Personal information
- Nationality: Ireland
- Born: 27 February 1990 (age 36)

Sport
- Sport: Athletics
- Events: Long-distance running, Cross-country

Medal record
Women's athletics
Representing Ireland
European 10,000m Cup
| Silver medal – second place | 2026 La Spezia | Team race |

= Sorcha Nic Dhómhnaill =

Irish athlete (born 1990)

Sorcha Nic Dhómhnaill (born 27 February 1990) is an Irish long-distance runner. In 2026, she won the silver medal with the Ireland women's team at the European 10,000m Cup.

==Biography==
From Newcastle West in
County Limerick, she runs as a member of Limerick Country Club AC, also training with Dublin Track Club.

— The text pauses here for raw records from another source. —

(* ===== verification/BlockOrder.v ===== *)
(** The order in which a block builder takes transactions: the EVM transactions
    by price and nonce ([mempool/miner/ordering.go]), the Cosmos ones by fee and
    nonce ([mempool/cosmos_ordering.go]), and the iterator over both
    ([mempool/iterator.go]).

    Both orders keep the next transaction of every account in a heap and refill it
    from the account's list; the refinement to a greedy merge is proved once. *)
From S2P Require Import Prelude GoStd AccessList Sdk Heap TxList PoolList TxStore CosmosStore.

(** ** Merging lists through a heap of their heads *)

Section Merge.
Context {K T W : Type} `{EqDecision K, Countable K} `{HI : Inhabited W, HL : !HeapLess W}.
(** The entry of the heap for an item of a list, unless the item is unusable. *)
Context (entry : K → T → option W) (key : W → K).

Record Heads := mkHeads {
  h_txs : gmap K (list T);
  h_heads : list W;
}.
Implicit Types h : Heads.

(** Drop the root and its account. *)
Definition pop_account h : Heads := mkHeads (h_txs h) (fst (Pop (h_heads h))).
(** Replace the root by the next item of its account. *)
Definition shift h : Heads :=
  let k := key (h_heads h !!! 0%nat) in
  match h_txs h !! k with
  | Some (t :: later) =>
      match entry k t with
      | Some w => mkHeads (<[k := later]> (h_txs h)) (Fix_ 0 (<[0%nat := w]> (h_heads h)))
      | None => pop_account h
      end
  | _ => pop_account h
  end.

(** The items an account can still give: up to the first unusable one. *)
Fixpoint usable (k : K) (ts : list T) : list W :=
  match ts with
  | [] => []
  | t :: rest => match entry k t with Some w => w :: usable k rest | None => [] end
  end.

Context `{HLL : !HeapLessLaws W}.
Context (entry_key : ∀ k t w, entry k t = Some w → key w = k).

(** [h] holds the queues [Q]. *)
Record holds h (Q : K → list W) : Prop := {
  ho_heap : is_heap (h_heads h);
  ho_keys : NoDup (key <$> h_heads h);
  ho_head w : w ∈ h_heads h → Q (key w) = w :: usable (key w) (default [] (h_txs h !! key w));
  ho_none k : k ∉ key <$> h_heads h → Q k = [];
}.
(** [Q'] is [Q] with the queue of [k] replaced. *)
Definition becomes (Q Q' : K → list W) (k : K) (rest : list W) : Prop :=
  Q' k = rest ∧ ∀ k', k' ≠ k → Q' k' = Q k'.
(** [w] is at the front of the queue of [k] and no front is better. *)
Definition best (Q : K → list W) (k : K) (w : W) (rest : list W) : Prop :=
  Q k = w :: rest ∧ key w = k ∧ ∀ k' w' rest', Q k' = w' :: rest' → le w w'.

Lemma root_in h : h_heads h ≠ [] → h_heads h !!! 0%nat ∈ h_heads h.
Proof. destruct (h_heads h); [done|]. intros _. by left. Qed.

Lemma holds_best h Q :
  holds h Q → h_heads h ≠ [] →
  let w := h_heads h !!! 0%nat in best Q (key w) w (usable (key w) (default [] (h_txs h !! key w))).
Proof.
  intros [Hh Hk Hhd Hn] Hne w. destruct (Pop_spec _ Hh Hne) as (_ & _ & _ & Hmin).
  split_and!; [by apply Hhd, root_in|done|]. intros k' w' rest' Hq.
  destruct (decide (k' ∈ key <$> h_heads h)) as [(w'' & -> & Hin)%list_elem_of_fmap|Hni]; [|by rewrite Hn in Hq].
  rewrite (Hhd _ Hin) in Hq. injection Hq as <- _. by apply Hmin.
Qed.
Lemma holds_empty h Q : holds h Q → h_heads h = [] → ∀ k, Q k = [].
Proof. intros Hh He k. apply (ho_none _ _ Hh). rewrite He. apply not_elem_of_nil. Qed.

(** The root leaves the heap. *)
Lemma pop_holds h Q :
  holds h Q → h_heads h ≠ [] →
  let k := key (h_heads h !!! 0%nat) in
  holds (pop_account h) (λ k', if decide (k' = k) then [] else Q k').
Proof.
  intros [Hh Hk Hhd Hn] Hne k. destruct (Pop_spec _ Hh Hne) as (_ & Hp & Hh' & _).
  unfold pop_account. set (l' := (Pop (h_heads h)).1) in *.
  rewrite <- Hp in Hk. apply NoDup_cons in Hk as [Hni Hnd]. split; cbn [h_heads h_txs]; [done|done| |].
  - intros w Hw. rewrite decide_False.
    + apply Hhd. rewrite <- Hp. by right.
    + intros Hkw. apply Hni. fold k. rewrite <- Hkw. by apply list_elem_of_fmap_2.
  - intros k' Hk'. case_decide as Heq; [done|]. apply Hn. rewrite <- Hp. cbn. by apply not_elem_of_cons.
Qed.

In May 2026, she ran a course record 71:25 to win the Dublin City Half Marathon, breaking the previous course record by over six and-a-half minutes. Running alongside Niamh Allen and Fiona Everard later that month, she won the silver medal in the team event at the 2026 European 10,000m Cup, placing 20th overall in the individual race in La Spezia, Italy. Later that month, she was runner-up to Chaltu Dida at the Dublin Women's Mini Marathon, running 32:44.

==Personal life==
Her twin sister Ide Nic Dhómhnaill is also a long-distance runner. Latterly based in Dublin, alongside her running, she has worked as a school teacher and is a mother, giving birth to a daughter, Siún, in April 2025.